PLAINTIFF'S CLAIMS AND ANALYSIS
Section 1983 Generally
Section 1983 provides in pertinent part as follows:
Every person who, under color of any statute, ordinance, regulation, custom, or
usage, of any State or Territory or the District of Columbia, subjects, or causes to
be subjected, any citizen of the United States or other person within the
jurisdiction thereof to the deprivation of any rights, privileges, or immunities
secured by the Constitution and laws, shall be liable to the party injured in an
action at law, suit in equity, or other proper proceeding for redress.

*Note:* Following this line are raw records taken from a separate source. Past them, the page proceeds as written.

(* ===== verification/WatcherHub.v ===== *)
(** * WatcherHub: the watchers of the store (src/store/watcher_hub.go, watcher.go)

    Watchers, the linked lists they are on, and events are shared by pointer: a hub holds
    the memory of all three.  An element of a list is identified by its watcher, which is
    on a list at most once.  A channel has room for one event.

    The closure [w.remove] of a watcher captures the list it was put on when it was
    created, which need not be the list that the hub has for its key later. *)

From Stdlib Require Import String.
From S2P Require Import Prelude.
From S2P Require Import Wire.
From S2P Require Import Paths TtlHeap EtcdError StoreEvent.

Record watcher := mkWatcher {
  w_eventChan : list ptr;  (** the events in the buffer *)
  w_closed : bool;
  w_stream : bool;
  w_recursive : bool;
  w_sinceIndex : Z;
  w_removed : bool;
  w_remove : option (string * ptr);  (** the key and the list captured by the closure *)
}.
#[export] Instance set_w_eventChan : Setter w_eventChan := λ f w,
  mkWatcher (f (w_eventChan w)) (w_closed w) (w_stream w) (w_recursive w)
    (w_sinceIndex w) (w_removed w) (w_remove w).
#[export] Instance set_w_closed : Setter w_closed := λ f w,
  mkWatcher (w_eventChan w) (f (w_closed w)) (w_stream w) (w_recursive w)
    (w_sinceIndex w) (w_removed w) (w_remove w).
#[export] Instance set_w_removed : Setter w_removed := λ f w,
  mkWatcher (w_eventChan w) (w_closed w) (w_stream w) (w_recursive w)
    (w_sinceIndex w) (f (w_removed w)) (w_remove w).

Record watcherHub := mkHub {
  wh_watchers : gmap string ptr;
  wh_count : Z;
  wh_EventHistory : EventHistory;
  wh_lists : gmap ptr (list ptr);
  wh_all : gmap ptr watcher;
  wh_events : gmap ptr Event;
}.
#[export] Instance set_wh_watchers : Setter wh_watchers := λ f h,
  mkHub (f (wh_watchers h)) (wh_count h) (wh_EventHistory h) (wh_lists h) (wh_all h) (wh_events h).
#[export] Instance set_wh_count : Setter wh_count := λ f h,
  mkHub (wh_watchers h) (f (wh_count h)) (wh_EventHistory h) (wh_lists h) (wh_all h) (wh_events h).
#[export] Instance set_wh_EventHistory : Setter wh_EventHistory := λ f h,
  mkHub (wh_watchers h) (wh_count h) (f (wh_EventHistory h)) (wh_lists h) (wh_all h) (wh_events h).
#[export] Instance set_wh_lists : Setter wh_lists := λ f h,
  mkHub (wh_watchers h) (wh_count h) (wh_EventHistory h) (f (wh_lists h)) (wh_all h) (wh_events h).
#[export] Instance set_wh_all : Setter wh_all := λ f h,
  mkHub (wh_watchers h) (wh_count h) (wh_EventHistory h) (wh_lists h) (f (wh_all h)) (wh_events h).
#[export] Instance set_wh_events : Setter wh_events := λ f h,
  mkHub (wh_watchers h) (wh_count h) (wh_EventHistory h) (wh_lists h) (wh_all h) (f (wh_events h)).

Definition newWatchHub (capacity : Z) : watcherHub :=
  mkHub ∅ 0 (newEventHistory capacity) ∅ ∅ ∅.

(** A new object in memory. *)
Definition newPtr {A} (m : gmap ptr A) : ptr := fresh (dom m).

(** [atomic.AddInt64(&wh.count, d)]. *)
Definition addCount (d : Z) (wh : watcherHub) : watcherHub :=
  wh <| wh_count ::= λ c, int64 (c + d) |>.

(** [l.Remove(elem)]: nothing when the element is no longer on the list. *)
Definition listRemove (l w : ptr) (wh : watcherHub) : watcherHub :=
  wh <| wh_lists ::= alter (filter (λ x, x ≠ w)) l |>.

(** [if l.Len() == 0 { delete(wh.watchers, key) }]. *)
Definition dropEmpty (l : ptr) (key : string) (wh : watcherHub) : watcherHub :=
  match wh_lists wh !! l with
  | Some (_ :: _) => wh
  | _ => wh <| wh_watchers ::= delete key |>
  end.

(** The closure [w.remove]. *)
Definition removeFunc (wp : ptr) (wh : watcherHub) : outcome watcherHub :=
  w ← deref (wh_all wh !! wp);
  '(key, l) ← deref (w_remove w);
  if w_removed w then Ok wh
  else
    let wh := wh <| wh_all ::= <[wp := w <| w_removed := true |>]> |> in
    let wh := addCount (-1) (listRemove l wp wh) in
    Ok (dropEmpty l key wh).

(** [w.notify(e, originalPath, deleted)]. *)
Definition watcherNotify (wp e : ptr) (originalPath deleted : bool) (wh : watcherHub)
  : outcome (watcherHub * bool) :=
  w ← deref (wh_all wh !! wp);
  ev ← deref (wh_events wh !! e);
  if (w_recursive w || originalPath || deleted) && (Index ev >=? w_sinceIndex w) then
    if w_closed w then Panic "send on closed channel"
    else if len (w_eventChan w) <? 1 then
      Ok (wh <| wh_all ::= <[wp := w <| w_eventChan := w_eventChan w ++ [e] |>]> |>, true)
    else
      wh ← removeFunc wp wh;
      Ok (wh, true)
  else Ok (wh, false).

(** [w.Remove()]. *)
Definition Remove (wp : ptr) (wh : watcherHub) : outcome watcherHub :=
  w ← deref (wh_all wh !! wp);
  if w_closed w then Panic "close of closed channel"
  else
    let wh := wh <| wh_all ::= <[wp := w <| w_closed := true |>]> |> in
    match w_remove w with
    | Some _ => removeFunc wp wh
    | None => Ok wh
    end.

(** [<-w.EventChan()], when there is an event in the buffer. *)
Definition receive (wp : ptr) (wh : watcherHub) : option (ptr * watcherHub) :=
  w ← wh_all wh !! wp;
  match w_eventChan w with
  | [] => None
  | e :: rest => Some (e, wh <| wh_all ::= <[wp := w <| w_eventChan := rest |>]> |>)
  end.

Definition isHidden (watchPath keyPath : string) : bool :=
  if (String.length keyPath <? String.length watchPath)%nat then false
  else
    let after := String.substring (String.length watchPath)
                   (String.length keyPath - String.length watchPath) keyPath in
    Contains (Clean (String slash after)) "/_".

(** The body of the loop of notifyWatchers for one element of the list [l]. *)
Definition notifyOne (e : ptr) (nodePath : string) (deleted : bool) (l : ptr)
    (wh : watcherHub) (wp : ptr) : outcome watcherHub :=
  ev ← deref (wh_events wh !! e);
  w ← deref (wh_all wh !! wp);
  let key := ne_Key (e_Node ev) in
  let originalPath := bool_decide (key = nodePath) in
  if originalPath || negb (isHidden nodePath key) then
    '(wh, ok) ← watcherNotify wp e originalPath deleted wh;
    if ok && negb (w_stream w) then Ok (addCount (-1) (listRemove l wp wh)) else Ok wh
  else Ok wh.

Definition notifyWatchers (e : ptr) (nodePath : string) (deleted : bool) (wh : watcherHub)
  : outcome watcherHub :=
  match wh_watchers wh !! nodePath with
  | None => Ok wh
  | Some l =>
      elems ← deref (wh_lists wh !! l);
      wh ← foldM (notifyOne e nodePath deleted l) elems wh;
      Ok (dropEmpty l nodePath wh)
  end.

(** The paths that notify visits. *)
Fixpoint notifyPaths (currPath : string) (segments : list string) : list string :=
  match segments with
  | [] => []
  | segment :: segments =>
      let currPath := Join currPath segment in currPath :: notifyPaths currPath segments
  end.

Definition notify (e : ptr) (wh : watcherHub) : outcome watcherHub :=
  eh ← addEvent (wh_events wh) e (wh_EventHistory wh);
  let wh := wh <| wh_EventHistory := eh |> in
  ev ← deref (wh_events wh !! e);
  foldM (λ wh currPath, notifyWatchers e currPath false wh)
    (notifyPaths "/" (split (ne_Key (e_Node ev)))) wh.

(** The list of the key, with the new watcher at its end. *)
Definition enlist (key : string) (wp : ptr) (w : ptr → watcher) (wh : watcherHub) : watcherHub :=
  let '(l, wh) :=
    match wh_watchers wh !! key with
    | Some l => (l, wh <| wh_lists ::= alter (λ elems, elems ++ [wp]) l |>)
    | None =>
        let l := newPtr (wh_lists wh) in
        (l, wh <| wh_lists ::= <[l := [wp]]> |> <| wh_watchers ::= <[key := l]> |>)
    end in
  addCount 1 (wh <| wh_all ::= <[wp := w l]> |>).

Definition watch (key : string) (recursive stream : bool) (index storeIndex : Z)
    (wh : watcherHub) : run (watcherHub * (Error + ptr)) :=
  r ← scan (wh_events wh) key recursive index (wh_EventHistory wh);
  match r with
  | inl err => Ret (wh, inl (err <| Error_Index := storeIndex |>))
  | inr found =>
      let wp := newPtr (wh_all wh) in
      match found with
      | Some e =>
          let wh := wh <| wh_events ::= alter (set e_EtcdIndex (λ _, storeIndex)) e |> in
          let w := mkWatcher [e] false stream recursive index false None in
          Ret (wh <| wh_all ::= <[wp := w]> |>, inr wp)
      | None =>
          let w l := mkWatcher [] false stream recursive index false (Some (key, l)) in
          Ret (enlist key wp w wh, inr wp)
      end
  end.

(** Only the history is cloned. *)
Definition watcherHub_clone (wh : watcherHub) : watcherHub :=
  mkHub ∅ 0 (EventHistory_clone (wh_EventHistory wh)) ∅ ∅ (wh_events wh).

In order to state a claim under the statute, "a plaintiff must set forth facts that, when construed
favorably, establish (1) the deprivation of a right secured by the Constitution or laws of the
United States (2) caused by a person acting under the color of state law." Thornton v. City of
Columbus, ___ F. App'x ___, 2018 WL 1313419, at *4 (6th Cir. Mar. 14, 2018) (quoting Burley
v. Gagacki, 729 F.3d 610, 619 (6th Cir. 2013)). The Court will address Plaintiff's § 1983 claims
separately as to each Defendant or group of Defendants as it deems appropriate.
CoreCivic
“[P]rivate corporations performing traditional state functions, such as the provision of
medical services to prison inmates, act under color of state law for purposes of § 1983.”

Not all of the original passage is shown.